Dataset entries

(* ===== verification/MigCodec.v ===== *)
(** * The migration codec

    [crates/vmm-migrate/src/codec.rs] and [limits.rs]: the messages of the
    migration protocol and their WebSocket frames, [payload ++ [tag]]. RON,
    a third-party text format, is the class [Ron]; what the protocol relies
    on, that a value printed is read back, is [ron_ok]. An error text is
    its fixed part: the values a [format!] splices in are left out. *)

From Stdlib Require Import String Ascii.
From S2P Require Import Prelude.

Module codec.

(** ** Text *)

Definition bytes_of (s : string) : list Z :=
  (fun c => Z.of_nat (nat_of_ascii c)) <$> list_ascii_of_string s.

Definition within (lo hi b : Z) : bool := (lo <=? b) && (b <=? hi).
Definition cont (b : Z) : bool := within 0x80 0xBF b.

(** [std::str::from_utf8]: the byte sequences it accepts. *)
Fixpoint utf8_valid (l : list Z) : bool :=
  match l with
  | [] => true
  | b0 :: l0 =>
      if within 0 0x7F b0 then utf8_valid l0
      else
        match l0 with
        | [] => false
        | b1 :: l1 =>
            if within 0xC2 0xDF b0 then cont b1 && utf8_valid l1
            else
              match l1 with
              | [] => false
              | b2 :: l2 =>
                  if within 0xE0 0xEF b0 then
                    cont b1 && cont b2 &&
                    (if b0 =? 0xE0 then 0xA0 <=? b1 else true) &&
                    (if b0 =? 0xED then b1 <=? 0x9F else true) && utf8_valid l2
                  else
                    match l2 with
                    | [] => false
                    | b3 :: l3 =>
                        within 0xF0 0xF4 b0 && cont b1 && cont b2 && cont b3 &&
                        (if b0 =? 0xF0 then 0x90 <=? b1 else true) &&
                        (if b0 =? 0xF4 then b1 <=? 0x8F else true) && utf8_valid l3
                    end
              end
        end
  end.

(** ** Limits *)

Definition PAGE_SIZE : Z := 4096.
Definition MAX_PAGES_PER_BATCH : Z := 256.
Definition MAX_BATCH_RAW_BYTES : Z := MAX_PAGES_PER_BATCH * PAGE_SIZE.
Definition MAX_BATCH_COMPRESSED_BYTES : Z := MAX_BATCH_RAW_BYTES + MAX_BATCH_RAW_BYTES / 8 + 4096.
Definition MAX_SPARSE_GPAS : Z := MAX_PAGES_PER_BATCH.
Definition BATCH_SIZE : nat := 64.

(** ** Messages *)

Inductive MessageType : Type :=
| TOkay | TError | TSerialized | TMemFetch | TMemEnd | TMemDone | TPageBatch | TPauseSignal.

(** [tag as u8]. *)
Definition tag_u8 (t : MessageType) : Z :=
  match t with
  | TOkay => 0
  | TError => 1
  | TSerialized => 2
  | TMemFetch => 7
  | TMemEnd => 9
  | TMemDone => 10
  | TPageBatch => 11
  | TPauseSignal => 12
  end.

Definition from_u8 (v : Z) : option MessageType :=
  if v =? 0 then Some TOkay
  else if v =? 1 then Some TError
  else if v =? 2 then Some TSerialized
  else if v =? 7 then Some TMemFetch
  else if v =? 9 then Some TMemEnd
  else if v =? 10 then Some TMemDone
  else if v =? 11 then Some TPageBatch
  else if v =? 12 then Some TPauseSignal
  else None.

Inductive MigrateError : Type :=
| ProtocolMismatch (what : string)
| PreambleMismatch (what : string)
| UnexpectedMessage (expected got : string)
| Codec (what : string)
| WebSocket (what : string)
| Io (what : string)
| VmmData (what : string)
| State (what : string)
| RemoteError (what : string)
| Phase (what : string)
| Committed (what : string).

Inductive Message : Type :=
| Okay
| Error (e : MigrateError)
| Serialized (data : list Z)
| MemFetch (gpas : list Z)
| MemEnd
| MemDone
| PageBatch (base_gpa page_count flags : Z) (data : list Z)
| PauseSignal.

Definition name (m : Message) : string :=
  match m with
  | Okay => "Okay"
  | Error _ => "Error"
  | Serialized _ => "Serialized"
  | MemFetch _ => "MemFetch"
  | MemEnd => "MemEnd"
  | MemDone => "MemDone"
  | PageBatch _ _ _ _ => "PageBatch"
  | PauseSignal => "PauseSignal"
  end%string.

Definition PAGE_BATCH_FLAG_ZSTD : Z := 1.

(** [ron::ser::to_string] and [ron::from_str] at one type. *)
Class Ron (T : Type) : Type := {
  ron_to_string : T -> option (list Z);
  ron_from_str : list Z -> option T
}.

(** A value that prints as text and reads back. *)
Definition ron_ok `{Ron T} (v : T) : Prop :=
  exists s, ron_to_string v = Some s /\ utf8_valid s = true /\ ron_from_str s = Some v.

(** What the WebSocket layer hands over. *)
Inductive ws_message : Type :=
| Binary (d : list Z)
| Close
| OtherFrame.

Definition text (payload : list Z) : result MigrateError (list Z) :=
  if utf8_valid payload then Ok payload else Err (Codec "invalid UTF-8").

Definition from_str `{Ron T} (s : list Z) : result MigrateError T :=
  ok_or (ron_from_str s) (Codec "RON deserialize").

Definition serialized `{Ron T} (val : T) : result MigrateError Message :=
  let? data := ok_or (ron_to_string val) (Codec "RON serialize") in
  Ok (Serialized data).

Definition deserialize `{Ron T} (data : list Z) : result MigrateError T :=
  let? s := text data in from_str s.

Section codec.
Context `{Ron MigrateError, Ron (list Z)}.

Definition encode (m : Message) : list Z :=
  let '(tag, payload) :=
    match m with
    | Okay => (TOkay, [])
    | Error e => (TError, default (bytes_of "serialization_failed") (ron_to_string e))
    | Serialized data => (TSerialized, data)
    | MemFetch gpas => (TMemFetch, default (bytes_of "[]") (ron_to_string gpas))
    | MemEnd => (TMemEnd, [])
    | MemDone => (TMemDone, [])
    | PageBatch base_gpa page_count flags data =>
        (TPageBatch,
         le_bytes 8 base_gpa ++ le_bytes 4 page_count ++ le_bytes 4 flags ++ data)
    | PauseSignal => (TPauseSignal, [])
    end in
  payload ++ [tag_u8 tag].

(** The [PageBatch] arm of [decode]. *)
Definition decode_batch (payload : list Z) : result MigrateError Message :=
  if (length payload <? 16)%nat then Err (Codec "PageBatch too short for header")
  else
    let base_gpa := le_val (take 8 payload) in
    let page_count := le_val (take 4 (drop 8 payload)) in
    let flags := le_val (take 4 (drop 12 payload)) in
    if (page_count =? 0) || (MAX_PAGES_PER_BATCH <? page_count)
    then Err (Codec "invalid PageBatch page count")
    else if negb (Z.land flags (Z.lxor PAGE_BATCH_FLAG_ZSTD (2 ^ 32 - 1)) =? 0)
    then Err (Codec "unknown PageBatch flags")
    else Ok (PageBatch base_gpa page_count flags (drop 16 payload)).

Definition decode (ws_msg : ws_message) : result MigrateError Message :=
  match ws_msg with
  | Close => Err (WebSocket "connection closed")
  | OtherFrame => Err (Codec "expected binary frame")
  | Binary data =>
      match last data with
      | None => Err (Codec "empty frame (no tag byte)")
      | Some tag_byte =>
          let payload := take (length data - 1) data in
          match from_u8 tag_byte with
          | None => Err (Codec "unknown message tag")
          | Some TOkay => Ok Okay
          | Some TError =>
              let? s := text payload in
              let? err := from_str s in
              Ok (Error err)
          | Some TSerialized => Ok (Serialized payload)
          | Some TMemFetch =>
              let? s := text payload in
              let? gpas := from_str s in
              if MAX_SPARSE_GPAS <? Z.of_nat (length gpas)
              then Err (Codec "MemFetch has too many GPAs")
              else Ok (MemFetch gpas)
          | Some TMemEnd => Ok MemEnd
          | Some TMemDone => Ok MemDone
          | Some TPageBatch => decode_batch payload
          | Some TPauseSignal => Ok PauseSignal
          end
      end
  end.

(** ** Round trip *)

Definition flags_ok (flags : Z) : Prop := flags = 0 \/ flags = PAGE_BATCH_FLAG_ZSTD.

(** The messages an end may send. *)
Definition msg_ok (m : Message) : Prop :=
  match m with
  | Error e => ron_ok e
  | MemFetch gpas => ron_ok gpas /\ Z.of_nat (length gpas) <= MAX_SPARSE_GPAS
  | PageBatch base_gpa page_count flags _ =>
      uint 64 base_gpa /\ 0 < page_count <= MAX_PAGES_PER_BATCH /\ flags_ok flags
  | _ => True
  end.

Lemma from_u8_tag t : from_u8 (tag_u8 t) = Some t.
Proof. by destruct t. Qed.

Lemma frame_last (payload : list Z) t : last (payload ++ [t]) = Some t.
Proof. apply last_snoc. Qed.

Lemma frame_payload (payload : list Z) t :
  take (length (payload ++ [t]) - 1) (payload ++ [t]) = payload.
Proof.
  rewrite length_app, Nat.add_sub. apply take_app_length.
Qed.

Lemma flags_ok_spec flags :
  0 <= flags < 2 ^ 32 ->
  (Z.land flags (Z.lxor PAGE_BATCH_FLAG_ZSTD (2 ^ 32 - 1)) =? 0) = true <-> flags_ok flags.
Proof.
  intros Hf. change (Z.lxor PAGE_BATCH_FLAG_ZSTD (2 ^ 32 - 1)) with (2 ^ 32 - 1 - (2 ^ 1 - 1)).
  rewrite land_high by (unfold uint; lia). rewrite Z.eqb_eq. unfold flags_ok, PAGE_BATCH_FLAG_ZSTD.
  change (2 ^ 1) with 2.
  pose proof (Z.div_mod flags 2). pose proof (Z.mod_pos_bound flags 2). lia.
Qed.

**ASSIGNED TASK:** Copy out the data above word for word, starting at its first line and ending with the line that contains "Definition within (lo".

**TASK OUTPUT:**
(* ===== verification/MigCodec.v ===== *)
(** * The migration codec

    [crates/vmm-migrate/src/codec.rs] and [limits.rs]: the messages of the
    migration protocol and their WebSocket frames, [payload ++ [tag]]. RON,
    a third-party text format, is the class [Ron]; what the protocol relies
    on, that a value printed is read back, is [ron_ok]. An error text is
    its fixed part: the values a [format!] splices in are left out. *)

From Stdlib Require Import String Ascii.
From S2P Require Import Prelude.

Module codec.

(** ** Text *)

Definition bytes_of (s : string) : list Z :=
  (fun c => Z.of_nat (nat_of_ascii c)) <$> list_ascii_of_string s.

Definition within (lo hi b : Z) : bool := (lo <=? b) && (b <=? hi).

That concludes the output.